== Work order ==
Write out the data below exactly, from its first line to the line containing "Module net.", that line included.

++++ Records for this exercise

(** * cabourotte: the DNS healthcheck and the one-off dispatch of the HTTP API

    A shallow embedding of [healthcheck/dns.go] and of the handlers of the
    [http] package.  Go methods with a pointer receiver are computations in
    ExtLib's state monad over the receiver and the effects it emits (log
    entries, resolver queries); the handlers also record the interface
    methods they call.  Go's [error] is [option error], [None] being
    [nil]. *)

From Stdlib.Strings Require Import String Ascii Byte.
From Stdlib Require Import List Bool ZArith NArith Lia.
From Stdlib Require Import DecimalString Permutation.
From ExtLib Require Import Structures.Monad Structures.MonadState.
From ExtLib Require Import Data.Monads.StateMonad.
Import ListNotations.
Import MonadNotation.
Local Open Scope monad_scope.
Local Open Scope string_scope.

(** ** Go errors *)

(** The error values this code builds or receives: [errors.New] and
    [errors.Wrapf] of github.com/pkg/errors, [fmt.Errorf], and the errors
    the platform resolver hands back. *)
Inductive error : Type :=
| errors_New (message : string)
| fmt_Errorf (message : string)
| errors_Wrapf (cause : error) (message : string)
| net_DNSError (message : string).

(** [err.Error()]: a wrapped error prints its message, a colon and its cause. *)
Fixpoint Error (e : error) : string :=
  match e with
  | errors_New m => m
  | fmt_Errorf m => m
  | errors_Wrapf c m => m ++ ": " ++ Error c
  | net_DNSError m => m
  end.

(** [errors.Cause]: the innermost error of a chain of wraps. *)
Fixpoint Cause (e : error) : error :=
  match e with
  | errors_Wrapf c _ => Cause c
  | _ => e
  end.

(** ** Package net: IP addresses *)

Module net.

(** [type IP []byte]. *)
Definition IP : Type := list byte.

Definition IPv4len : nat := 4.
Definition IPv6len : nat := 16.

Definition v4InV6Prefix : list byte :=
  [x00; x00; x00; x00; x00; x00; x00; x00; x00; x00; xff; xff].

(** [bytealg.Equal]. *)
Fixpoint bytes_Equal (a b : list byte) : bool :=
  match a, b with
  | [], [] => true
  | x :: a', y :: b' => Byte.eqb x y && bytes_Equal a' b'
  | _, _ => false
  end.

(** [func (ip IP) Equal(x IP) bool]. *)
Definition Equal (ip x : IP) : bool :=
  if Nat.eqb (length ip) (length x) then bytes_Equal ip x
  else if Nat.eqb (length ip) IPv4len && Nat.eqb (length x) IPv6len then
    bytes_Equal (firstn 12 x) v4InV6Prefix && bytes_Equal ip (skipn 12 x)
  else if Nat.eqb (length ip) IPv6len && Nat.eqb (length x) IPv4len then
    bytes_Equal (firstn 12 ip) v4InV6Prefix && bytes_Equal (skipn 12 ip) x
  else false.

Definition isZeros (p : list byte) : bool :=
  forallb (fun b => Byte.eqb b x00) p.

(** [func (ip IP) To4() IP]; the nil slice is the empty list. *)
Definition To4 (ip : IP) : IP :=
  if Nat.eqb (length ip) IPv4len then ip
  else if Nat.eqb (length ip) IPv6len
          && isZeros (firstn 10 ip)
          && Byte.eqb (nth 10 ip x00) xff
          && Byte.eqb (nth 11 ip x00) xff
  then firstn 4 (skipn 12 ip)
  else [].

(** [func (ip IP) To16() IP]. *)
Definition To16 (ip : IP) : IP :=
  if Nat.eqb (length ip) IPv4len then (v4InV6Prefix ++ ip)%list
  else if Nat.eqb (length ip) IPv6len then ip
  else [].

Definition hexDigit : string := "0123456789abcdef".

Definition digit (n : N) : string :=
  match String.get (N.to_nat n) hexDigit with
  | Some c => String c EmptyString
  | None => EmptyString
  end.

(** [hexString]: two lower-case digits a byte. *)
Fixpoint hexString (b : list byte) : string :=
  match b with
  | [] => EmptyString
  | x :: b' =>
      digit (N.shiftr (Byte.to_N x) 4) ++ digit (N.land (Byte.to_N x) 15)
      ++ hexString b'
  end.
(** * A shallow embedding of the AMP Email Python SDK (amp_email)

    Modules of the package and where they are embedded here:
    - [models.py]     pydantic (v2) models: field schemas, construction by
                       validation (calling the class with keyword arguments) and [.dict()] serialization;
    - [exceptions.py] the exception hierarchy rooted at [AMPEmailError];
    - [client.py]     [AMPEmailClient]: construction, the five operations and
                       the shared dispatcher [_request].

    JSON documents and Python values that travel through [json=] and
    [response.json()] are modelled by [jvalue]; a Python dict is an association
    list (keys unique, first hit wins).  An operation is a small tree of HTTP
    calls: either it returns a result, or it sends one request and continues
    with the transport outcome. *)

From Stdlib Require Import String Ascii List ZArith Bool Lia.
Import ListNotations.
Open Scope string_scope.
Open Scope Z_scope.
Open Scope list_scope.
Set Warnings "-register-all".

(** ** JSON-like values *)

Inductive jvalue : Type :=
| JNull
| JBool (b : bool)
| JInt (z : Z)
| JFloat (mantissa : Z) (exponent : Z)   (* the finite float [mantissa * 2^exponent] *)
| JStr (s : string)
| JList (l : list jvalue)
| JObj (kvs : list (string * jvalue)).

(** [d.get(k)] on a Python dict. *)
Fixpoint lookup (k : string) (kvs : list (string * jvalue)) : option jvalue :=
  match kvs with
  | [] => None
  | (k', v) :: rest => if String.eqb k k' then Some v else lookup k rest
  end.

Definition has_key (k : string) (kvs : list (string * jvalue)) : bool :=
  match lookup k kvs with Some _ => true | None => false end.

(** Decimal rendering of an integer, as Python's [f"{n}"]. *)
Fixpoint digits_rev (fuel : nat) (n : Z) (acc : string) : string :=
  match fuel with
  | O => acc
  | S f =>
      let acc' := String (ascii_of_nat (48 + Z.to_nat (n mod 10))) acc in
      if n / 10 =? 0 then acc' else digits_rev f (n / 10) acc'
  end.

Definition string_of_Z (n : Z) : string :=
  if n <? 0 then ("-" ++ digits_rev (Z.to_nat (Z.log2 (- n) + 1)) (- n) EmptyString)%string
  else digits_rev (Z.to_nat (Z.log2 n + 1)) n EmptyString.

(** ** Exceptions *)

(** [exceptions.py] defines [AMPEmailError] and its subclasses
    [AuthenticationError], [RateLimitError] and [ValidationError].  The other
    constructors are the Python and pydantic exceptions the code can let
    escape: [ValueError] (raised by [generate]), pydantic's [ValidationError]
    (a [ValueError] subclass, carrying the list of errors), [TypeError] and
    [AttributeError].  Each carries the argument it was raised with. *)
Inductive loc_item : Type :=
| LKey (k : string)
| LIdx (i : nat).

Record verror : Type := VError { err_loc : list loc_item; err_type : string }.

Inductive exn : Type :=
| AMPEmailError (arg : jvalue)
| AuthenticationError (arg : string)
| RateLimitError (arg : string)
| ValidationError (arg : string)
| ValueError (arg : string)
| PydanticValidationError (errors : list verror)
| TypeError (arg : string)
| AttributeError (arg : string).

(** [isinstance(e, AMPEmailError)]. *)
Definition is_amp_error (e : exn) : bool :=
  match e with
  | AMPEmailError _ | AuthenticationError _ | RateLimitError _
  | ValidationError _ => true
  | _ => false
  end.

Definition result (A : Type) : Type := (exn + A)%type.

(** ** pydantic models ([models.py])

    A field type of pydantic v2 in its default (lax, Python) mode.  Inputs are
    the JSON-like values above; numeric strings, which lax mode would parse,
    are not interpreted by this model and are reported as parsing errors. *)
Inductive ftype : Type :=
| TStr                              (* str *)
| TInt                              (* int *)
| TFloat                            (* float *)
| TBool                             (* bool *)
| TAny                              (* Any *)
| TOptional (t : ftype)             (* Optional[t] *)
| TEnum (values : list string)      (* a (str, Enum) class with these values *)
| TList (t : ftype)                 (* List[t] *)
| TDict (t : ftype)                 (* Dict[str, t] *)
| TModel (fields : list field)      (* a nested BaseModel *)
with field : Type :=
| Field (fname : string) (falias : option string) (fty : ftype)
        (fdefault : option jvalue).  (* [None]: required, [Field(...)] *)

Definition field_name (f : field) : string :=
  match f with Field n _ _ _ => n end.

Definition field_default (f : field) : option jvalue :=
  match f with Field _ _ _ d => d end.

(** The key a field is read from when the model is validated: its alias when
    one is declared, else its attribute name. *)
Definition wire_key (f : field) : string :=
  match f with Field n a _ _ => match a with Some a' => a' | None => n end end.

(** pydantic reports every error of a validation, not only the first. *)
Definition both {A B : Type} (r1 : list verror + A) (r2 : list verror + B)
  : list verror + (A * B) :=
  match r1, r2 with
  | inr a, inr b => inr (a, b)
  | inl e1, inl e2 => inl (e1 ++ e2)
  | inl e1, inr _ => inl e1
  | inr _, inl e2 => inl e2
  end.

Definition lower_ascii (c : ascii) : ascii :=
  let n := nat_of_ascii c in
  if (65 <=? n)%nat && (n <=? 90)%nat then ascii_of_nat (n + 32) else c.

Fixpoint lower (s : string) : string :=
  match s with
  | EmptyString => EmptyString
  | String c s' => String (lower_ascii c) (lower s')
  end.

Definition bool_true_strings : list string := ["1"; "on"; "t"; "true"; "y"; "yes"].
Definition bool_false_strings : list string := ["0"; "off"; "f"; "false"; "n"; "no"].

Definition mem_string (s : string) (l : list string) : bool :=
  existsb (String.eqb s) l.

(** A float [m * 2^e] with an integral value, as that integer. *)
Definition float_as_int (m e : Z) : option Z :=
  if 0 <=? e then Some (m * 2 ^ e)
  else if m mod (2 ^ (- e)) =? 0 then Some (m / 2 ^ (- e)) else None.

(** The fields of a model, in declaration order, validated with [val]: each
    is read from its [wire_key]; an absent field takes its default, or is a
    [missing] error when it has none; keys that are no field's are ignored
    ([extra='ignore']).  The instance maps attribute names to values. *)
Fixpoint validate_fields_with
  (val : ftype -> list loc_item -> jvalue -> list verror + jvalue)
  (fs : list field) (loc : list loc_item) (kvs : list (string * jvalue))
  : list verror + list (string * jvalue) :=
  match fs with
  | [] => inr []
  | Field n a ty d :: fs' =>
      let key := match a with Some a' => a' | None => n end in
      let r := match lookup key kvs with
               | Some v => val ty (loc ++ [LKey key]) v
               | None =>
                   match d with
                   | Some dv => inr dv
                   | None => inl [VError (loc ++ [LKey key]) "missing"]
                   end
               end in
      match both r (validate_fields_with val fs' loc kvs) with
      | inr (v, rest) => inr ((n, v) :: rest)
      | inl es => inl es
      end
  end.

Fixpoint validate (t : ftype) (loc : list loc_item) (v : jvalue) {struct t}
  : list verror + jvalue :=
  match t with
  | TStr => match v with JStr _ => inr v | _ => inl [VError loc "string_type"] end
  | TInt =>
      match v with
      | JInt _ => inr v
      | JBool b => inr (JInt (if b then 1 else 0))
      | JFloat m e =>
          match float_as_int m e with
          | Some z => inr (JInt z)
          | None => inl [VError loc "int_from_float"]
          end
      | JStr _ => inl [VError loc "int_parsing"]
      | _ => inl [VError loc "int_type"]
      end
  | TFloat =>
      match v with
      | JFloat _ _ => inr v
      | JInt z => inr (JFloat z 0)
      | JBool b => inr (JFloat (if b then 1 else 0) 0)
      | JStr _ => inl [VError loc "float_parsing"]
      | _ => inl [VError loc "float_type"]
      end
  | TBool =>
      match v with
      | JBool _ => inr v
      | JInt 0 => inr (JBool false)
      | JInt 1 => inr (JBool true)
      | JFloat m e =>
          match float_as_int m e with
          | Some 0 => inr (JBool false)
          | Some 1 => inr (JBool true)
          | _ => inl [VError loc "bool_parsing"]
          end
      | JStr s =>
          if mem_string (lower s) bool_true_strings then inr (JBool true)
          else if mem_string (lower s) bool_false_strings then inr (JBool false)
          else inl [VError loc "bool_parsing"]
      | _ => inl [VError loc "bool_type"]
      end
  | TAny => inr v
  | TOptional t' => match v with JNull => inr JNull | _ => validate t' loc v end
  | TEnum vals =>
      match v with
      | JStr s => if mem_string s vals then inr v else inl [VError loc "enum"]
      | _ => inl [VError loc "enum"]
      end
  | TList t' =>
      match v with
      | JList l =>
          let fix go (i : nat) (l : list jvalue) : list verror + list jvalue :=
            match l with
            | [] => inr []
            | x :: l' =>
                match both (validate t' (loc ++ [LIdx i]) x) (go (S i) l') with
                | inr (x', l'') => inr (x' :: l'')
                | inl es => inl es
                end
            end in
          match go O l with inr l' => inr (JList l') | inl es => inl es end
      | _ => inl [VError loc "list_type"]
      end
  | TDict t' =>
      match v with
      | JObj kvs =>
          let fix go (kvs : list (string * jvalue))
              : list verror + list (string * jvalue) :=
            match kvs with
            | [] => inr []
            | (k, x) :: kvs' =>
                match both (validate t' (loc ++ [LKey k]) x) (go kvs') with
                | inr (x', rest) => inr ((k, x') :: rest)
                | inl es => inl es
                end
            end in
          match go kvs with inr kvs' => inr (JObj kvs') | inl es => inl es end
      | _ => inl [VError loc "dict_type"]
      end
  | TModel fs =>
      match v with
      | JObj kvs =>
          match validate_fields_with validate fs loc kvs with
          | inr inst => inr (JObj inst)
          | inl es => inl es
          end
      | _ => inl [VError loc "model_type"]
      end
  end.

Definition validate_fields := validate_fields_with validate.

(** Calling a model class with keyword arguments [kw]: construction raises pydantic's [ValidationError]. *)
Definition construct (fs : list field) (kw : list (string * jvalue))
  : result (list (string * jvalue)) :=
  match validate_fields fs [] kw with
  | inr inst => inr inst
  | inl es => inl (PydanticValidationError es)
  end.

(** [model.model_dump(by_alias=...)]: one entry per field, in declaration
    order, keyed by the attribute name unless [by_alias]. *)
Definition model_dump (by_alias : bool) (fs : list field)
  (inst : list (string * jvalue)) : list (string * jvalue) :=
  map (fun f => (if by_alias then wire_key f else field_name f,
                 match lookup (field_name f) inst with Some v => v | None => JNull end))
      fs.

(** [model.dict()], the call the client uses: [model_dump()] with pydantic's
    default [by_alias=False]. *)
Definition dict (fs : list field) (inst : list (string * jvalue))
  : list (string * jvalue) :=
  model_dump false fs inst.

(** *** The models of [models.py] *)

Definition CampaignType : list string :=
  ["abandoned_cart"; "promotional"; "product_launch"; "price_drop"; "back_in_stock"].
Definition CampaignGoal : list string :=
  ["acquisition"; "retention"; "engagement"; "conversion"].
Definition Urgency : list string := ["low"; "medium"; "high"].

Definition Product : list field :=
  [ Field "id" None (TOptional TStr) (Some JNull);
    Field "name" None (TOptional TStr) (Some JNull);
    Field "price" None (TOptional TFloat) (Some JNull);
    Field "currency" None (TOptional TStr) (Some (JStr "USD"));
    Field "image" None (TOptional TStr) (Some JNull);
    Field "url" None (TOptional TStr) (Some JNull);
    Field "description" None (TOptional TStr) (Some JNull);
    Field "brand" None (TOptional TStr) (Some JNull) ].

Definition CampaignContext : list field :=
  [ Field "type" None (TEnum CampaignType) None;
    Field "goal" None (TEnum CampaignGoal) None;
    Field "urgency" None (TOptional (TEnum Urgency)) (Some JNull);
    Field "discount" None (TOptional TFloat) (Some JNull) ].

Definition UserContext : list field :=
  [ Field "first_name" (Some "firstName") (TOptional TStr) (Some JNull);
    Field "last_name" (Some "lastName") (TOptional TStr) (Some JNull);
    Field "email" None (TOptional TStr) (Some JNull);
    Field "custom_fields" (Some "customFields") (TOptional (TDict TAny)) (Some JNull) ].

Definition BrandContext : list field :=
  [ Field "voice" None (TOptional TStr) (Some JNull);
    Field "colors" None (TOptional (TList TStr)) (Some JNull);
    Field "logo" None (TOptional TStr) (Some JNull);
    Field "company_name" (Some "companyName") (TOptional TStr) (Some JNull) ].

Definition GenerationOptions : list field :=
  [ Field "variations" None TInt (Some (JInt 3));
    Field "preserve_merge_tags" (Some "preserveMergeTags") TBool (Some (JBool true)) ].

++++++++

== Response box ==
(** * cabourotte: the DNS healthcheck and the one-off dispatch of the HTTP API

    A shallow embedding of [healthcheck/dns.go] and of the handlers of the
    [http] package.  Go methods with a pointer receiver are computations in
    ExtLib's state monad over the receiver and the effects it emits (log
    entries, resolver queries); the handlers also record the interface
    methods they call.  Go's [error] is [option error], [None] being
    [nil]. *)

From Stdlib.Strings Require Import String Ascii Byte.
From Stdlib Require Import List Bool ZArith NArith Lia.
From Stdlib Require Import DecimalString Permutation.
From ExtLib Require Import Structures.Monad Structures.MonadState.
From ExtLib Require Import Data.Monads.StateMonad.
Import ListNotations.
Import MonadNotation.
Local Open Scope monad_scope.
Local Open Scope string_scope.

(** ** Go errors *)

(** The error values this code builds or receives: [errors.New] and
    [errors.Wrapf] of github.com/pkg/errors, [fmt.Errorf], and the errors
    the platform resolver hands back. *)
Inductive error : Type :=
| errors_New (message : string)
| fmt_Errorf (message : string)
| errors_Wrapf (cause : error) (message : string)
| net_DNSError (message : string).

(** [err.Error()]: a wrapped error prints its message, a colon and its cause. *)
Fixpoint Error (e : error) : string :=
  match e with
  | errors_New m => m
  | fmt_Errorf m => m
  | errors_Wrapf c m => m ++ ": " ++ Error c
  | net_DNSError m => m
  end.

(** [errors.Cause]: the innermost error of a chain of wraps. *)
Fixpoint Cause (e : error) : error :=
  match e with
  | errors_Wrapf c _ => Cause c
  | _ => e
  end.

(** ** Package net: IP addresses *)

Module net.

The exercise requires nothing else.